Only the lines that hold the word "Some" are wanted from this listing.

Top of Information provided

(** C4. Whatever the history, the database and the faults: a bundle handed out
    is the issuer's last readable bundle, in the issuer's order, followed by
    CAs that have not expired, are not on the distrust list and are not
    published by the issuer, no two of them the same. *)
Theorem served_bundle g s ops op out :
  (ca_run op (run_ops ops (ca_start g s))).1 = Some out →
  ∃ kept, out = certs_pem (issuer_certs (ops ++ [op]) ++ kept) ∧ NoDup (fp_of <$> kept) ∧
    ∀ c, c ∈ kept → (op_now op < NotAfter c)%Z ∧ (fp_of c ∉ distrust_list (ops ++ [op])) ∧
      ∀ c', c' ∈ issuer_certs (ops ++ [op]) → fp_of c' ≠ fp_of c.
Proof.
  intros Hout. destruct (ca_run_locked op (run_ops ops (ca_start g s))) as (o' & Hl & _ & Hh).
  destruct (Hh _ Hout) as (-> & _ & Hnow). destruct (locked_follows _ _ _ _ (run_follows g s ops) Hl) as ([Hk Hi Hc Ha Hmem] & Hf & Hd).
  exists (kept_certs o'). rewrite <-Hf. split_and!; [done|by apply kept_certs_NoDup|].
  intros c (fp & r & Hr & <-)%kept_certs_elem. destruct (Hk _ _ Hr) as (Hfp & Hna & _ & Hdis). specialize (Hnow _ _ Hr).
  split_and!; [lia|rewrite Hfp; set_solver|]. intros c' Hc' E. rewrite Hfp in E.
  assert (retired o' !! fp = None) as Hn by (apply Ha, Hc; eauto). congruence.
Qed.

(** ** The sequence number *)

(** The bundles a history hands out, with the sequence number read after
    each. *)
Fixpoint handouts (ops : list ca_op) (w : world) : list (Z * string) :=
  match ops with
  | [] => []
  | op :: ops' =>
      let '(r, w') := ca_run op w in
      match r with Some out => [(sequence w', out)] | None => [] end ++ handouts ops' w'
  end.

(** What was handed out so far has a lower number, or is what is served. *)
Definition numbered (past : list (Z * string)) (o : caOverlap) : Prop :=
  ∀ n b, (n, b) ∈ past → (n <= o_seq o)%Z ∧ (n = o_seq o → served o = Some b).

Lemma serve_numbered past now o : numbered past o → numbered past (serveLocked now o).2.
Proof.
  intros Hp n b Hin. destruct (Hp n b Hin) as [Hn Hs]. pose proof (drop_ended_base now o (map_to_list (retired o))) as Hb.
  unfold serveLocked. cbn. set (o1 := foldl _ o _) in *. rewrite (sb_served _ _ Hb), (sb_seq _ _ Hb).
  destruct (served o) as [old|]; [case_decide as E; [split; [done|intros ?; by rewrite <-E, Hs]|lia]|].
  split; [done|]. intros ?. by specialize (Hs ltac:(done)).
Qed.

Lemma base_numbered past o o' : served o' = served o → o_seq o' = o_seq o → numbered past o → numbered past o'.
Proof. intros Hs Hq Hp n b Hin. rewrite Hs, Hq. by apply Hp. Qed.

Lemma locked_numbered past op o o' : locked op o o' → numbered past o → numbered past o'.
Proof.
  intros Hl Hp. destruct op as [body now|now|fps now|td backend now|s]; cbn [locked] in Hl.
  - destruct (parsePEMCerts body) as [certs|e]; [|by subst]. destruct Hl as (stored & _ & ->).
    unfold update_locked. set (next := foldl _ ∅ certs).
    pose proof (merged_base stored next now o) as Hb1.
    destruct (match stored with Some rows => mergeStoredLocked rows next now o | None => (current o, o) end) as [prev o1]. cbn [snd] in Hb1.
    apply serve_numbered. apply (base_numbered _ o); [..|done].
    all: pose proof (retire_base prev next now o1) as Hb2.
    all: pose proof (drop_republished_base next (set_restoreCap ∅ (retireLocked prev next now o1))
           (map_to_list (retired (set_restoreCap ∅ (retireLocked prev next now o1)))).*1) as Hb3.
    all: destruct Hb1, Hb2, Hb3; cbn in *; destruct (sameKeys _ _); cbn; congruence.
  - subst o'. unfold serve_locked. destruct (loaded o); [|done]. pose proof (serve_numbered past now o Hp) as Hs. by destruct (serveLocked now o).
  - subst o'. unfold distrust_locked.
    assert (∀ n o1, let o2 := (foldl distrust_one (n, o1) fps).2 in served o2 = served o1 ∧ o_seq o2 = o_seq o1) as Hf.
    { intros n o1. apply (foldl_inv (λ acc : nat * caOverlap, served acc.2 = served o1 ∧ o_seq acc.2 = o_seq o1)); [done|].
      intros [m o2] fp _ [Hs Hq]. unfold distrust_one. case_decide; [|done].
      cbn [snd]. destruct (drop_base fp "distrusted" (set_distrusted ({[fp]} ∪ distrusted o2) o2)). cbn in *. split; congruence. }
    specialize (Hf 0 (set_distrusted ∅ o)). destruct (foldl distrust_one _ fps) as [n o1]. cbn in Hf. destruct Hf as [Hs Hq].
    assert (numbered past o1) as Hp1 by by apply (base_numbered _ o). destruct (_ && _); [by apply serve_numbered|done].
  - destruct Hl as [->|(stored & ->)]; [done|]. unfold attach_locked. set (o1 := set_o_store (Some (td, backend)) o).
    pose proof (merge_base stored (current o1) now o1) as Hb2. destruct (mergeStoredLocked stored (current o1) now o1) as [prev o2]. cbn [snd] in Hb2.
    set (o3 := changed _). assert (numbered past o3) as Hp3.
    { pose proof (retire_base prev (current o2) now o2) as Hb3. apply (base_numbered _ o); [..|done]; destruct Hb2, Hb3; cbn in *; congruence. }
    destruct (loaded o3); [by apply serve_numbered|done].
  - by subst.
Qed.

Bottom of Information provided

#### Exercise output:
  (ca_run op (run_ops ops (ca_start g s))).1 = Some out →
      match r with Some out => [(sequence w', out)] | None => [] end ++ handouts ops' w'
  ∀ n b, (n, b) ∈ past → (n <= o_seq o)%Z ∧ (n = o_seq o → served o = Some b).
    destruct (match stored with Some rows => mergeStoredLocked rows next now o | None => (current o, o) end) as [prev o1]. cbn [snd] in Hb1.
  - destruct Hl as [->|(stored & ->)]; [done|]. unfold attach_locked. set (o1 := set_o_store (Some (td, backend)) o).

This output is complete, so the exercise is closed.